In the records below, begin at the line that has "Inductive pytype : Type" and stop after the line that has "Definition is_None (v"; quote those lines verbatim and nothing more.

*** Records for this exercise Section Begins ***

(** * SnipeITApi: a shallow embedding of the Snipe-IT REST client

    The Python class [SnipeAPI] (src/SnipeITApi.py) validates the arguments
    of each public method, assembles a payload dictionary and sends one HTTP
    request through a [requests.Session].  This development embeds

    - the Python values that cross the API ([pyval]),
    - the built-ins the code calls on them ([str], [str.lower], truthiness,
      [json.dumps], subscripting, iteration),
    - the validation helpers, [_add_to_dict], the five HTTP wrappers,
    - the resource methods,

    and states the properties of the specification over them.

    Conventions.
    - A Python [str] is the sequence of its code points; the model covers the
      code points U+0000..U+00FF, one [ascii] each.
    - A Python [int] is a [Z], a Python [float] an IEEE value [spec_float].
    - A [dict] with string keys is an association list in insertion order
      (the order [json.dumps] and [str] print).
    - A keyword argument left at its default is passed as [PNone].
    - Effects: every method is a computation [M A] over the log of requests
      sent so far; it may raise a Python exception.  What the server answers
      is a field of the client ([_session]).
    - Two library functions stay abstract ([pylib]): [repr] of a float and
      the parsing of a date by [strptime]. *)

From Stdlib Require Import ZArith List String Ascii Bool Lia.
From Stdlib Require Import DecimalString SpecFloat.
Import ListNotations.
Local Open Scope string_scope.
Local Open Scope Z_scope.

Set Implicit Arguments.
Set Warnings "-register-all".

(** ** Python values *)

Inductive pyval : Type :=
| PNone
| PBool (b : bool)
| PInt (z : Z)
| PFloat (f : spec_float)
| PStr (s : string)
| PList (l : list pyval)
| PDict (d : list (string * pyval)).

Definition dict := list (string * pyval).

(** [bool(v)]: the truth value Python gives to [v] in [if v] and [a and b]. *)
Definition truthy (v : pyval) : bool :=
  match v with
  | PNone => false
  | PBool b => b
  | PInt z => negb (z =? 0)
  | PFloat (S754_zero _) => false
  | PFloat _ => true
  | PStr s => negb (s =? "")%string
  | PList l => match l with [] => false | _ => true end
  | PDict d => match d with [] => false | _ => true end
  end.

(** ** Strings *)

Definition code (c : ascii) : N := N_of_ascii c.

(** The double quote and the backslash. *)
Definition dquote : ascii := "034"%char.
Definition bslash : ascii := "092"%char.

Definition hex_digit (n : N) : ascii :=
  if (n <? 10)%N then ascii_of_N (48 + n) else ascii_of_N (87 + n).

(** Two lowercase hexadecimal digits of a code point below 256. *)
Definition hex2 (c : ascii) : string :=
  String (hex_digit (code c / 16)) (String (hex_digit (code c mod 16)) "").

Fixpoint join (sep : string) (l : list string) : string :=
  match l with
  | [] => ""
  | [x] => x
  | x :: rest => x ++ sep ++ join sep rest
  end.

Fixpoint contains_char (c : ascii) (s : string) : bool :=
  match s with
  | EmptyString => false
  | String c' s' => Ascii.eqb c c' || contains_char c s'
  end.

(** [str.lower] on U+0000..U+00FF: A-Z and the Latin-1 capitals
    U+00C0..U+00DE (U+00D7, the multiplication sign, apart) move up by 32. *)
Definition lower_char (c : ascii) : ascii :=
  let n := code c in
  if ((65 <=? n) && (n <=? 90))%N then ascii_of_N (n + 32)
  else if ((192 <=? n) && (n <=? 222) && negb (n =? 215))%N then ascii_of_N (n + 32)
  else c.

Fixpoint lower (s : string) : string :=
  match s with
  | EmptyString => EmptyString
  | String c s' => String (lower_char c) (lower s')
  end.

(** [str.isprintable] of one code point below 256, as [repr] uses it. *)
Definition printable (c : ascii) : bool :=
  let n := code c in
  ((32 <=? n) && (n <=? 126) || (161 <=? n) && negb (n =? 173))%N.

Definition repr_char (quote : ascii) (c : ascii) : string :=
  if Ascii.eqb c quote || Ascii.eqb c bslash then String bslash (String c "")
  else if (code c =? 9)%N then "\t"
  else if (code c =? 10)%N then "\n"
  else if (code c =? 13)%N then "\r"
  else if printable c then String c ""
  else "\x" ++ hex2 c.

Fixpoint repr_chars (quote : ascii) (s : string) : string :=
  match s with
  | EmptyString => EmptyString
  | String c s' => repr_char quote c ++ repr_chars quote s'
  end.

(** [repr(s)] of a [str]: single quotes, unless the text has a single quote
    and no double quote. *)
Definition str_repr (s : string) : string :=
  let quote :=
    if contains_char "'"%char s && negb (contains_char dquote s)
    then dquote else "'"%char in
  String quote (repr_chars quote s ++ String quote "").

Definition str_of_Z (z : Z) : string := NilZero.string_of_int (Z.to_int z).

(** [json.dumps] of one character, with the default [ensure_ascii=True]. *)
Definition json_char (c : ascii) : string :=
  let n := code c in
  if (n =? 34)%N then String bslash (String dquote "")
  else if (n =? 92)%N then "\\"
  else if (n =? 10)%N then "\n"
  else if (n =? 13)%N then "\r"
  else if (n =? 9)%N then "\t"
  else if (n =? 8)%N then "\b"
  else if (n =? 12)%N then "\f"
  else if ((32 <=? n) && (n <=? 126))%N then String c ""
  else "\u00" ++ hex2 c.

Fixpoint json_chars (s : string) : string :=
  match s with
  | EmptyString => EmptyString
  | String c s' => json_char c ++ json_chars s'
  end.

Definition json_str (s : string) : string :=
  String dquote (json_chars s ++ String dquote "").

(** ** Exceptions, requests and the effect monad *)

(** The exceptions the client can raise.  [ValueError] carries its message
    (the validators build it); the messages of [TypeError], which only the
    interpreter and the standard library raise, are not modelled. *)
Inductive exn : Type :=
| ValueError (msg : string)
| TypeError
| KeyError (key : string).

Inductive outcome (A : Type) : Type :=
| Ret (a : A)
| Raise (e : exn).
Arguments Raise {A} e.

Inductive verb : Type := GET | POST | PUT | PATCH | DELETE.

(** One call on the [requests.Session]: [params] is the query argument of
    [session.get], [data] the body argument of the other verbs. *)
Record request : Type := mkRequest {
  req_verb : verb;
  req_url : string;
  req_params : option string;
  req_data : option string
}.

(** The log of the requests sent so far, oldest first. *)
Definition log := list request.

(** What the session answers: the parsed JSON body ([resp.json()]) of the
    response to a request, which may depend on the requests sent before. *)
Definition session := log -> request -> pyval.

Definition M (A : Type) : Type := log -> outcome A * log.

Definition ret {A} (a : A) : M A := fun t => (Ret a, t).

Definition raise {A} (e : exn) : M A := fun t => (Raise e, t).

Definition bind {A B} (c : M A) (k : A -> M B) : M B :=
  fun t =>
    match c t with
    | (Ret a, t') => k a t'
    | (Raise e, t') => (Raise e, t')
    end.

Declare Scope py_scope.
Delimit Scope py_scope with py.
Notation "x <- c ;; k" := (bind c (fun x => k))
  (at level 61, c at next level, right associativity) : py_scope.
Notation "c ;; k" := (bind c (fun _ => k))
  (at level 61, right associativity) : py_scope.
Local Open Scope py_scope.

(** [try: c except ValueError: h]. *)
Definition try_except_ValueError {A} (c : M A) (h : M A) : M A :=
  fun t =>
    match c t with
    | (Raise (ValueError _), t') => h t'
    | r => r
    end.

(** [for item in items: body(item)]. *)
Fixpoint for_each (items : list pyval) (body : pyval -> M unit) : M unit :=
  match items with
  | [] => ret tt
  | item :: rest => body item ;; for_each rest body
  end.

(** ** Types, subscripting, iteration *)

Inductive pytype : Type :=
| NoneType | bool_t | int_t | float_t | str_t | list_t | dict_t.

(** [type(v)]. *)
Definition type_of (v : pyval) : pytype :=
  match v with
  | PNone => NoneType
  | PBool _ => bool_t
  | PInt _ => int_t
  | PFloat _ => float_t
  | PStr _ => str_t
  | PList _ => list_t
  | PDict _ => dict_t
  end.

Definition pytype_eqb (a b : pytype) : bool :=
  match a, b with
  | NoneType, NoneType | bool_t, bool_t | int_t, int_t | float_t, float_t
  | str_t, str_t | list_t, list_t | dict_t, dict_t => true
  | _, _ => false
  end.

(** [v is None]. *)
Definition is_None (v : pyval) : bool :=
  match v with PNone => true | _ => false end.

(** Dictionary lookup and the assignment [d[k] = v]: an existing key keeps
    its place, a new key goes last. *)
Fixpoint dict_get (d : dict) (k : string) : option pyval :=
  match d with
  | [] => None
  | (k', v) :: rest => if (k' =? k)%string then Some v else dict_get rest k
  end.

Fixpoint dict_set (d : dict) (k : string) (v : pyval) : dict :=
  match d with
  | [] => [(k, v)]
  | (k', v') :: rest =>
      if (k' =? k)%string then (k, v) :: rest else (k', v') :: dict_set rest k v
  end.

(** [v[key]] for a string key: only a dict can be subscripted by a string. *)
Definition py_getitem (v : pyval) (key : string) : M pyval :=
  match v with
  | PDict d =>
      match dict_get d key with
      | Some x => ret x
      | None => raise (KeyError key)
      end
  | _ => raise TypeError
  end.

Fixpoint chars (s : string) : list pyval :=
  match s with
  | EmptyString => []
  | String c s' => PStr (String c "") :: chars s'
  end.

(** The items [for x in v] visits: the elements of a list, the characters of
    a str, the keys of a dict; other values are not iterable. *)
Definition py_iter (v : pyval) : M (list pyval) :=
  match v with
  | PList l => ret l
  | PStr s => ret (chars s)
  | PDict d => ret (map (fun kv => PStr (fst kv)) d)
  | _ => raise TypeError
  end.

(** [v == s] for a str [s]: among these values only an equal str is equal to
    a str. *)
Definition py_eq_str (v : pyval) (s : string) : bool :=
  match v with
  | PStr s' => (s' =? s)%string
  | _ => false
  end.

*** Records for this exercise Section Ends ***
*** Records for this exercise Section Begins ***

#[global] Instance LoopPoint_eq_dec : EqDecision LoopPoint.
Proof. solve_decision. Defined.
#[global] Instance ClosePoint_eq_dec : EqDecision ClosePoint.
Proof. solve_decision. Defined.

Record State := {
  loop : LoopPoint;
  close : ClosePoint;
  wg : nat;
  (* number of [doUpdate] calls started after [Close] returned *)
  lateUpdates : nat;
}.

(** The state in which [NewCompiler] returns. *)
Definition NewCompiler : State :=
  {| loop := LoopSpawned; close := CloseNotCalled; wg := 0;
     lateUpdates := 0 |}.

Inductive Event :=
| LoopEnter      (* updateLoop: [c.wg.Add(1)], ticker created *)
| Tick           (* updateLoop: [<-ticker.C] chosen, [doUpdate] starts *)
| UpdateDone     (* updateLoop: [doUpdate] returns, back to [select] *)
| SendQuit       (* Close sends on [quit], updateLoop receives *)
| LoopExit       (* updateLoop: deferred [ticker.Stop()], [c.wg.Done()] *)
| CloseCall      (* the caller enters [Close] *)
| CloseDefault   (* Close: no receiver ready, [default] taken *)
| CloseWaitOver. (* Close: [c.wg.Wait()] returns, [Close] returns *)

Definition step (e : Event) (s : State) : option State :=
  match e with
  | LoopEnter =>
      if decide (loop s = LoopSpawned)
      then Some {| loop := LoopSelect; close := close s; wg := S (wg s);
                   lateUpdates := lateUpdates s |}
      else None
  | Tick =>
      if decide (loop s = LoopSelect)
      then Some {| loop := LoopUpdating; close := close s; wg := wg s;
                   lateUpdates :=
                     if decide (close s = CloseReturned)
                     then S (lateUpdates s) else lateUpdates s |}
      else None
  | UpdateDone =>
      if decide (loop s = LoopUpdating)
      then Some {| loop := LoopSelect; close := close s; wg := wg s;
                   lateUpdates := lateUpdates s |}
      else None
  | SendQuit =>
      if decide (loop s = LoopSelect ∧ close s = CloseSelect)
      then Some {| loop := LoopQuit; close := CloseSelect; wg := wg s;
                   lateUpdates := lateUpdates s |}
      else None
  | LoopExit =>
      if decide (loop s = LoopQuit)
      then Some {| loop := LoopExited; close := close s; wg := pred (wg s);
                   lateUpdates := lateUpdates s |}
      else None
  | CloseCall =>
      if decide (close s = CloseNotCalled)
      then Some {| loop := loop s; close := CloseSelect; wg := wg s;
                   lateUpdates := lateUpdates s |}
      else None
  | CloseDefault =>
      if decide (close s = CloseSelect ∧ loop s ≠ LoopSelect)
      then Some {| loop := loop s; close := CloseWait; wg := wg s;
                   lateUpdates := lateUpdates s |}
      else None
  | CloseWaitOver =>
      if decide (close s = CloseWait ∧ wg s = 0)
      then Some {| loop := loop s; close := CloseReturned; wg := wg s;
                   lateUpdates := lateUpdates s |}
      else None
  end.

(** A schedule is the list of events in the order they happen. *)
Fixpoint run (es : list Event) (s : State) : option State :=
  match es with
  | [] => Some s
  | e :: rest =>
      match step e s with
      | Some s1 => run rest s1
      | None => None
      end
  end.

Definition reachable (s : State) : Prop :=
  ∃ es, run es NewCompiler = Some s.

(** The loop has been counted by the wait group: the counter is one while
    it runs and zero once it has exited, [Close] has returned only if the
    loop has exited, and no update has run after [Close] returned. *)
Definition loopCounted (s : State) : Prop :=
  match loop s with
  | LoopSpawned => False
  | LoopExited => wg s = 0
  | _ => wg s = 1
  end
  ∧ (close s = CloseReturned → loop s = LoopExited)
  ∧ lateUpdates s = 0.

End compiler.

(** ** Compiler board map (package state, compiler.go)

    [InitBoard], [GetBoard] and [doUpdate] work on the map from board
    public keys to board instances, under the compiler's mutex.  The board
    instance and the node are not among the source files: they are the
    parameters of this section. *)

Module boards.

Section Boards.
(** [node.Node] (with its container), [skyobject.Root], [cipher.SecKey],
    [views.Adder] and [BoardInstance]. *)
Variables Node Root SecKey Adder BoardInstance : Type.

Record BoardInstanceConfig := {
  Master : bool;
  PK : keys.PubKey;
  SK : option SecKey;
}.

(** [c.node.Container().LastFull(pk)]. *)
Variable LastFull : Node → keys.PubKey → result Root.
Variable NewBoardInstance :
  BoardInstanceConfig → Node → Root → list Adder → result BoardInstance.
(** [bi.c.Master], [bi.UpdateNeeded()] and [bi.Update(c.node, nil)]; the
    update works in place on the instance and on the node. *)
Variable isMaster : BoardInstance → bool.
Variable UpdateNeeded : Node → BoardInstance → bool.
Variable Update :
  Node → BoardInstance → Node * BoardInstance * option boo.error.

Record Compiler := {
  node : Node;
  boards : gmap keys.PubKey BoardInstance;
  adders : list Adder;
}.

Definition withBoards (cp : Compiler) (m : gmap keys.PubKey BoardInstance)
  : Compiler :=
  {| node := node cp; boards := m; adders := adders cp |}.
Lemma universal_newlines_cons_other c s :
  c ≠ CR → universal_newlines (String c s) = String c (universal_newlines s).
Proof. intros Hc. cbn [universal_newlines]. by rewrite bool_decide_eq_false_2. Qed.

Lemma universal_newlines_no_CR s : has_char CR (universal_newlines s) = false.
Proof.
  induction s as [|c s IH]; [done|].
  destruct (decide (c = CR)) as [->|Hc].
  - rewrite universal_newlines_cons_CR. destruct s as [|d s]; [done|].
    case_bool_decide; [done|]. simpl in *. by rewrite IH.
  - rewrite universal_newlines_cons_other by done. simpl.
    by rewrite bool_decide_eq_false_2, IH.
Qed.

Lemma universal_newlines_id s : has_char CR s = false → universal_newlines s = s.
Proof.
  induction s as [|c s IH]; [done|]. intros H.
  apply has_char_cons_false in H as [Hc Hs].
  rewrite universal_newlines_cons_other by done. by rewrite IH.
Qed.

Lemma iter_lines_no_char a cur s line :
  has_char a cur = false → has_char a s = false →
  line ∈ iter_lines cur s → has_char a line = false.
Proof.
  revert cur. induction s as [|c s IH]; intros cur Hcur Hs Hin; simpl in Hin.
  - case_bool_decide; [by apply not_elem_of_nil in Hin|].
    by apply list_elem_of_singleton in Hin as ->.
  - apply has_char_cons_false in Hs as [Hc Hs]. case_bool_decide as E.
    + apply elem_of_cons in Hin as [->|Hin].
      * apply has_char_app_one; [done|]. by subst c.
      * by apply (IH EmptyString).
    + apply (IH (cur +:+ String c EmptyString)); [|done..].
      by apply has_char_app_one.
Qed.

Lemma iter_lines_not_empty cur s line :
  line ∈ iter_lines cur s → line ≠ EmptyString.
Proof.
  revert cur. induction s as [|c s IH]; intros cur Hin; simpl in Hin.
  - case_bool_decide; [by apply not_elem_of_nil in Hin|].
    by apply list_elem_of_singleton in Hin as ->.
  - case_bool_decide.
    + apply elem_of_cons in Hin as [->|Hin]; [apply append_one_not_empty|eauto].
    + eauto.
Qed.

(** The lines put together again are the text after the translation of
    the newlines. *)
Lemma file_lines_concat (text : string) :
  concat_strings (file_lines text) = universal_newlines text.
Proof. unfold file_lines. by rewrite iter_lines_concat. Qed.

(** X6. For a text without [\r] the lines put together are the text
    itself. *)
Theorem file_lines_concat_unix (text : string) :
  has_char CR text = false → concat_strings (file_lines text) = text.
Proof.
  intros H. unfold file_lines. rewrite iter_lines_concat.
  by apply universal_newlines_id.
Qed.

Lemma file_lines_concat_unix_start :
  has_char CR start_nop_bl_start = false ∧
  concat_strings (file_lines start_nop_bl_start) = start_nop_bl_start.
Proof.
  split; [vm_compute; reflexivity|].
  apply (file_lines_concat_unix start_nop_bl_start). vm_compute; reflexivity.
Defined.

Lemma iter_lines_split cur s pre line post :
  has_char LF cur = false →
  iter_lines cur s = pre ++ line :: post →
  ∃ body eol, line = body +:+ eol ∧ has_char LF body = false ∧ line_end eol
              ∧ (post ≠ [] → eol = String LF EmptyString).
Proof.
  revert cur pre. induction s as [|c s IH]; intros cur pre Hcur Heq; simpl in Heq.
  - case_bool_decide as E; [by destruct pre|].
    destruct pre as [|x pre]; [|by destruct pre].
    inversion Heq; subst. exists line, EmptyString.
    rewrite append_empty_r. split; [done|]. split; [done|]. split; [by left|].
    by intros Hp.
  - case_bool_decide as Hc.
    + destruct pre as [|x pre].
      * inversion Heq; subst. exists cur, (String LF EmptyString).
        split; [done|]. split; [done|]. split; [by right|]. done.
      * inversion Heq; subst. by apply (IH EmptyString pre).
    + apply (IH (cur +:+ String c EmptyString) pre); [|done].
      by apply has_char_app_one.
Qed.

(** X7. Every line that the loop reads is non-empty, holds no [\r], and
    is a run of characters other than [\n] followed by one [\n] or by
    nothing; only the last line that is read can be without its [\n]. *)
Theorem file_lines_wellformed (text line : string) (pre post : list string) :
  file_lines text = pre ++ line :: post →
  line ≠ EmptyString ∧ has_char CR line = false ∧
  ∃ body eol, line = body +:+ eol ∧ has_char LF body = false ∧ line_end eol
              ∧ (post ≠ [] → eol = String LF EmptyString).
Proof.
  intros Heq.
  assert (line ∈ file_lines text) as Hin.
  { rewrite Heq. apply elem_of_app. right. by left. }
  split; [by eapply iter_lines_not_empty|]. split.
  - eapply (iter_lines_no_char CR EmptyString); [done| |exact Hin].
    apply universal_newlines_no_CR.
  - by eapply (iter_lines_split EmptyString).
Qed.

*** Records for this exercise Section Ends ***

(The answer):
Inductive pytype : Type :=
| NoneType | bool_t | int_t | float_t | str_t | list_t | dict_t.

(** [type(v)]. *)
Definition type_of (v : pyval) : pytype :=
  match v with
  | PNone => NoneType
  | PBool _ => bool_t
  | PInt _ => int_t
  | PFloat _ => float_t
  | PStr _ => str_t
  | PList _ => list_t
  | PDict _ => dict_t
  end.

Definition pytype_eqb (a b : pytype) : bool :=
  match a, b with
  | NoneType, NoneType | bool_t, bool_t | int_t, int_t | float_t, float_t
  | str_t, str_t | list_t, list_t | dict_t, dict_t => true
  | _, _ => false
  end.

(** [v is None]. *)
Definition is_None (v : pyval) : bool :=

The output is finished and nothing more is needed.